Lee endorsed Barack Obama in the 2008 Democratic presidential primaries. In February 2019, she endorsed Kamala Harris in the 2020 Democratic presidential primaries.

By January 3, 2023, Lee had voted in line with President Joe Biden's stated position 99.1% of the time.

====AUMF opposition====

Lee gained national attention in 2001 as the only member of Congress to vote against the Authorization for Use of Military Force Against Terrorists (AUMF), stating that she voted no not because she opposed military action but because she believed the AUMF, as written, granted the president overly broad powers to wage war at a time when the facts regarding the situation were not yet clear.

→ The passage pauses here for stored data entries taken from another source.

Lemma dequeue_pass_empty q :
  queue_inv q -> (forall lane, (lane < 4)%nat -> lane_frames q lane = []) -> dequeue_pass q = None.
Proof.
  intros Hq He. pose proof (dequeue_pass_spec q Hq) as Hp. destruct (dequeue_pass q) as [[f q']|]; [|done].
  destruct Hp as (_ & _ & _ & lane & Hl & Hf & _). by rewrite He in Hf.
Qed.

(** With a live context [dequeue] either returns the result of one pass over the
    lanes or sleeps without a wake token. *)
Lemma dequeue_live q preferDone :
  queue_inv q ->
  dequeue preferDone None q =
  match dequeue_pass q with Some (f, q') => Dequeued f q' | None => Sleeping (drop_wake q) end.
Proof.
  intros Hq. unfold dequeue. cbn [dequeue_loop]. pose proof (dequeue_pass_spec q Hq) as Hp.
  destruct (dequeue_pass q) as [[f q']|] eqn:Hpass; [done|].
  pose proof (inv_wake _ Hq) as [Hcap Hlen]. unfold try_recv at 1.
  destruct (chan_buf (wake q)) as [|[] [|? w]] eqn:Hw.
  - f_equal. unfold drop_wake. rewrite <- Hw. by destruct q as [? [] ? ?].
  - change (mkOutboundQueue (lanes q) _ (next q) (queued q)) with (drop_wake q).
    rewrite (dequeue_pass_empty (drop_wake q)) by (done || by apply drop_wake_inv). done.
  - rewrite !len_cons in Hlen. pose proof (len_nonneg w). lia.
Qed.

(** ** Sequences of operations *)

Inductive queue_event := Enqueue (ctxErr : option error) (frame : ConnectResponse) | Dequeue.

(** The queue after an operation, with the frame it accepted or delivered. *)
Definition queue_step (q : outboundQueue) (e : queue_event) :
    outboundQueue * list ConnectResponse * list ConnectResponse :=
  match e with
  | Enqueue ctxErr frame =>
      let '(q, r) := enqueue q ctxErr frame in (q, if is_ok r then [frame] else [], [])
  | Dequeue =>
      match dequeue true None q with
      | Dequeued frame q => (q, [], [frame])
      | DequeueError _ q | Sleeping q => (q, [], [])
      end
  end.

Fixpoint run_queue (q : outboundQueue) (events : list queue_event) :
    outboundQueue * list ConnectResponse * list ConnectResponse :=
  match events with
  | [] => (q, [], [])
  | e :: events =>
      let '(q, accepted, delivered) := queue_step q e in
      let '(q, accepted', delivered') := run_queue q events in
      (q, accepted ++ accepted', delivered ++ delivered')
  end.

Definition of_lane (lane : nat) (l : list ConnectResponse) : list ConnectResponse :=
  filter (fun f => frame_class f = Z.of_nat lane) l.

Lemma of_lane_single lane f :
  of_lane lane [f] = if decide (frame_class f = Z.of_nat lane) then [f] else [].
Proof. done. Qed.

Lemma queue_step_spec q e q' accepted delivered :
  queue_inv q -> queue_step q e = (q', accepted, delivered) ->
  queue_inv q' /\ (forall j, lane_cap q' j = lane_cap q j) /\
  forall lane, (lane < 4)%nat ->
    of_lane lane delivered ++ lane_frames q' lane = lane_frames q lane ++ of_lane lane accepted.
Proof.
  intros Hq Hstep. destruct e as [ctxErr f|]; simpl in Hstep.
  - pose proof (enqueue_spec q ctxErr f Hq) as (Hq' & Hr).
    destruct (enqueue q ctxErr f) as [q1 r]. simplify_eq. simpl in *. split; [done|].
    destruct Hr as [(-> & _ & l & Hl & Hc & _ & Heq & Hne & Hcap & _)|(-> & err & -> & _)]; simpl.
    + split; [done|]. intros lane Hlane. rewrite of_lane_single. destruct (decide _) as [He|He].
      * assert (l = lane) as -> by lia. by rewrite Heq.
      * rewrite app_nil_r. apply Hne. congruence.
    + split; [done|]. intros. by rewrite app_nil_r.
  - rewrite dequeue_live in Hstep by done. pose proof (dequeue_pass_spec q Hq) as Hp.
    destruct (dequeue_pass q) as [[f q1]|]; simplify_eq.
    + destruct Hp as (Hq' & _ & Hcap & l & Hl & Hhead & Hne & _). split; [done|]. split; [done|].
      intros lane Hlane. rewrite of_lane_single. simpl. rewrite app_nil_r.
      assert (frame_class f = Z.of_nat l) as Hf by (apply (inv_class _ Hq); rewrite Hhead; set_solver).
      destruct (decide (frame_class f = Z.of_nat lane)) as [He|He]; simpl.
      * by assert (l = lane) as -> by lia.
      * apply Hne. congruence.
    + split; [by apply drop_wake_inv|]. split; [done|]. intros. by rewrite app_nil_r.
Qed.

Lemma run_queue_spec events : forall q q' accepted delivered,
  queue_inv q -> run_queue q events = (q', accepted, delivered) ->
  queue_inv q' /\ (forall j, lane_cap q' j = lane_cap q j) /\
  forall lane, (lane < 4)%nat ->
    of_lane lane delivered ++ lane_frames q' lane = lane_frames q lane ++ of_lane lane accepted.
Proof.
  induction events as [|e events IH]; intros q q' accepted delivered Hq Hrun; simpl in Hrun.
  { simplify_eq. split; [done|]. split; [done|]. intros. by rewrite app_nil_r. }
  destruct (queue_step q e) as [[q1 a1] d1] eqn:Hs. destruct (run_queue q1 events) as [[q2 a2] d2] eqn:Hr.
  simplify_eq. apply queue_step_spec in Hs as (Hq1 & Hc1 & H1); [|done].
  apply IH in Hr as (Hq2 & Hc2 & H2); [|done]. split; [done|]. split; [intros; by rewrite Hc2|].
  intros lane Hl. unfold of_lane in *. rewrite !filter_app, <- !(assoc_L (++)), H2, !(assoc_L (++)), H1 by done. done.
Qed.

(** ** Bounded waiting *)

#[export] Instance queue_event_is_dequeue (e : queue_event) : Decision (e = Dequeue).
Proof. destruct e; [right; done|left; done]. Defined.

Definition dequeues (events : list queue_event) : nat :=
  length (filter (fun e => e = Dequeue) events).

(** The frame at the head of a lane is delivered, or moves closer to the reader. *)
Lemma queue_step_waiting q e q' accepted delivered lane f rest :
  queue_inv q -> (lane < 4)%nat -> lane_frames q lane = f :: rest ->
  queue_step q e = (q', accepted, delivered) ->
  match e with
  | Enqueue _ _ => delivered = [] /\ distance q' lane = distance q lane /\
      exists rest', lane_frames q' lane = f :: rest'
  | Dequeue => (exists g, delivered = [g]) /\
      (delivered = [f] \/
       (distance q' lane < distance q lane)%nat /\ lane_frames q' lane = f :: rest)
  end.
Proof.
  intros Hq Hl Hhead Hstep. destruct e as [ctxErr g|]; simpl in Hstep.
  - pose proof (enqueue_spec q ctxErr g Hq) as (Hq' & Hr).
    destruct (enqueue q ctxErr g) as [q1 r]. simplify_eq. simpl in *. split; [done|].
    destruct Hr as [(-> & _ & l & Hl' & Hc & _ & Heq & Hne & Hcap & Hnext & _)|(-> & _)]; [|by eauto].
    split; [unfold distance; by rewrite Hnext|].
    destruct (decide (l = lane)) as [->|Hd]; [rewrite Heq, Hhead; by eauto|rewrite Hne by done; by eauto].
  - rewrite dequeue_live in Hstep by done. pose proof (dequeue_pass_spec q Hq) as Hp.
    destruct (dequeue_pass q) as [[g q1]|]; simplify_eq; [|by rewrite Hp in Hhead].
    split; [by eauto|]. destruct Hp as (_ & _ & _ & l & Hl' & Hg & Hne & Hdist).
    destruct (decide (l = lane)) as [->|Hd]; [left; congruence|right].
    split; [apply Hdist; [done|done|by rewrite Hhead]|]. by rewrite Hne.
Qed.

She "warned her colleagues to be 'careful not to embark on an open-ended war with neither an exit strategy nor a focused target. Lee has said:It was a blank check to the president to attack anyone involved in the September 11 events—anywhere, in any country, without regard to our nation's long-term foreign policy, economic and national security interests, and without time limit. In granting these overly broad powers, the Congress failed its responsibility to understand the dimensions of its declaration. I could not support such a grant of war-making authority to the president; I believe it would put more innocent lives at risk. The president has the constitutional authority to protect the nation from further attack, and he has mobilized the armed forces to do just that. The Congress should have waited for the facts to be presented and then acted with fuller knowledge of the consequences of our action.Her vote made national news and a large and extremely polarized response, with the volume of calls gridlocking the switchboard of her Capitol Hill office. Although it appears to have reflected the beliefs of the majority of her constituents, the majority of responses from elsewhere in the nation were angry and hostile, some calling her "communist" and a "traitor". Many of the responses included death threats against her or her family to the point that the Capitol Police provided round-the-clock plainclothes bodyguards. Lee was also criticized by politicians and in editorial pages of conservative-leaning newspapers, such as John Fund's column in The Wall Street Journal. In 2002, she received the Seán MacBride Peace Prize from the International Peace Bureau for her vote.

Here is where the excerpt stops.